This collaborative project aims to establish a national computational resource to move the research community much closer to the realization of the goal of the Tree of Life initiative, namely, to reconstruct the evolutionary history of all organisms. This goal is the computational Grand Challenge of evolutionary biology. Current methods are limited to problems several orders of magnitude smaller, and they fail to provide sufficient accuracy at the high end of their range.
The planned resource will be designed as an incubator to promote the development of new ideas for this enormously challenging computational task; it will create a forum for experimentalists, computational biologists, and computer scientists to share data, compare methods, and analyze results, thereby speeding up tool development while also sustaining current biological research projects.

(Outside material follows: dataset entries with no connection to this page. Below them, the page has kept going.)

(** X21. Two broadcasts in a row. A socket the first one dropped is not
    called by the second: a failed socket is never tried again. A socket
    the first one left is called exactly once more. The set only shrinks:
    the second broadcast leaves the sockets whose second call did not
    raise, so that a connection that broke in between is dropped by it,
    and when the sockets that were left still accept it drops nobody. *)
Theorem broadcast_again_is_stable :
  ∀ (net : ConnectionManager.transport) (message : json) (w : ConnectionManager.world),
    let w1 := (ConnectionManager.broadcast net message w).1 in
    let w2 := (ConnectionManager.broadcast net message w1).1 in
    let live1 := ConnectionManager.active_connections (ConnectionManager.manager w1) in
    (∀ c, c ∈ ConnectionManager.active_connections (ConnectionManager.manager w2) →
          c ∈ live1)
    ∧ (∀ c, c ∈ live1 →
            c ∈ ConnectionManager.active_connections (ConnectionManager.manager w))
    ∧ (∀ c, c ∉ live1 → ConnectionManager.sends_to c w2 = ConnectionManager.sends_to c w1)
    ∧ (∀ c, c ∈ live1 → ConnectionManager.sends_to c w2 = ConnectionManager.sends_to c w1 + 1)
    ∧ ((∀ log c, c ∈ live1 →
          is_returned (net (ConnectionManager.calls w1 ++ log) c message) = true) →
       ConnectionManager.manager w2 = ConnectionManager.manager w1
       ∧ ConnectionManager.calls w2
         = ConnectionManager.calls w1 ++ ((λ c, (c, Returned ())) <$> elements live1))
    ∧ (∀ c, c ∈ ConnectionManager.active_connections (ConnectionManager.manager w2)
            ↔ c ∈ live1
              ∧ ∀ e, (c, Raised e)
                     ∉ drop (length (ConnectionManager.calls w1)) (ConnectionManager.calls w2)).
Proof.
  intros net message w w1 w2 live1.
  assert (∀ c, ConnectionManager.sends_to c w2
               = ConnectionManager.sends_to c w1 + (if bool_decide (c ∈ live1) then 1 else 0)
               ∧ (c ∈ ConnectionManager.active_connections (ConnectionManager.manager w2) →
                  c ∈ live1)) as Hsecond.
  { intros c. destruct (broadcast_one net message w1 c) as (_ & H1 & H2 & _). by split. }
  split; [intros c; apply Hsecond|]. split.
  { intros c. by destruct (broadcast_one net message w c) as (_ & _ & H & _). }
  split. { intros c Hc. destruct (Hsecond c) as [-> _]. rewrite bool_decide_eq_false_2 by done. lia. }
  split. { intros c Hc. destruct (Hsecond c) as [-> _]. by rewrite bool_decide_eq_true_2. }
  split.
  - intros Hok. subst w2. rewrite (broadcast_run net message w1). cbn [fst].
    fold live1.
    rewrite (calls_of_pass_accepted net message (elements live1) (ConnectionManager.calls w1))
      by (intros log c Hc%elem_of_elements; by apply Hok).
    split; [|done]. cbn [ConnectionManager.manager].
    destruct (ConnectionManager.manager w1) as [conns] eqn:Hm. subst live1. cbn in *.
    f_equal. apply set_eq. intros c.
    rewrite elem_of_difference, elem_of_list_to_set, elem_of_failed.
    split; [tauto|]. intros Hc. split; [done|].
    by intros [e (c' & [=] & _)%list_elem_of_fmap].
  - intros c. subst w2. rewrite (broadcast_run net message w1).
    cbn [fst ConnectionManager.manager ConnectionManager.calls
         ConnectionManager.active_connections]. fold live1.
    rewrite drop_app_length.
    rewrite elem_of_difference, elem_of_list_to_set, elem_of_failed.
    split; intros [Hc Hn]; (split; [done|]).
    + intros e He. apply Hn. by exists e.
    + intros [e He]. by apply (Hn e).
Qed.

Lemma broadcast_again_is_stable_witness :
  let net : ConnectionManager.transport :=
    λ log c _, if (c =? 1)%N && bool_decide (2 ≤ length log)
               then Raised (UpstreamError "closed") else Returned () in
  let w := ConnectionManager.World (ConnectionManager.Make {[ 1%N; 2%N ]}) [] in
  let w1 := (ConnectionManager.broadcast net JNull w).1 in
  let w2 := (ConnectionManager.broadcast net JNull w1).1 in
  ConnectionManager.sends_to 1 w2 = 2
  ∧ elements (ConnectionManager.active_connections (ConnectionManager.manager w1)) = [2%N; 1%N]
  ∧ elements (ConnectionManager.active_connections (ConnectionManager.manager w2)) = [2%N].
Proof.
  intros net w w1 w2. split; [|split; vm_compute; reflexivity].
  destruct (broadcast_again_is_stable net JNull w) as (_ & _ & _ & H & _).
  fold w1 w2 in H. rewrite (H 1%N); [vm_compute; reflexivity|].
  apply elem_of_elements. vm_compute. right. left.
Defined.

The resource will be composed of a large computational platform, a collection of interoperable high-performance software for phylogenetic analysis, and a large database of datasets, both real and simulated, and their analyses; it will be accessible through any Web browser by developers, researchers, and educators. The software, freely available in source form, will be usable on scales varying from laptops to high-performance, Grid-enabled, compute engines such as this project's platform, and will be packaged to be compatible with current popular tools. In order to build this resource, this collaborative project will support research programs in phyloinformatics (databases to store multilevel data with detailed annotations and to support complex, tree-oriented queries), in optimization algorithms, Bayesian inference, and symbolic manipulation for phylogeny reconstruction, and in simulation of branching evolution at the genomic level, all within the context of a virtual collaborative center.
Biology, and phylogeny in particular, have been almost completely redefined by modern information technology, both in terms of data acquisition and in terms of analysis. Phylogeneticists have formulated specific models and questions that can now be addressed using recent advances in database technology and optimization algorithms. The time is thus exactly right for a close collaboration of biologists and computer scientists to address the IT issues in phylogenetics, many of which call for novel approaches, due to a combination of combinatorial difficulty and overall scale. The project research team includes computer scientists working in databases, algorithm design, algorithm engineering, and high-performance computing, evolutionary biologists and systematists, bioinformaticians, and biostatisticians, with a history of successful collaboration and a record of fundamental contributions, to provide the required breadth and depth.
This project will bring together researchers from many areas and foster new types of collaborations and new styles of research in computational biology; moreover, the interaction of algorithms, databases, modeling, and biology will give new impetus and new directions in each area. It will help create the computational infrastructure that the research community will use over the next decades, as more whole genomes are sequenced and enough data are collected to attempt the inference of the Tree of Life. The project will help evolutionary biologists understand the mechanisms of evolution, the relationships among evolution, structure, and function of biomolecules, and a host of other research problems in biology, eventually leading to major progress in ecology, pharmaceutics, forensics, and security.
The project will publicize evolution, genomics, and bioinformatics through informal education programs at museum partners of the collaborating institutions. It also will motivate high-school students and college undergraduates to pursue careers in bioinformatics. The project provides an extraordinary opportunity to train students, both undergraduate and graduate, as well as postdoctoral researchers, in one of the most exciting interdisciplinary areas in science. The collaborating institutions serve a large number of underrepresented groups and are committed to increasing their participation in research.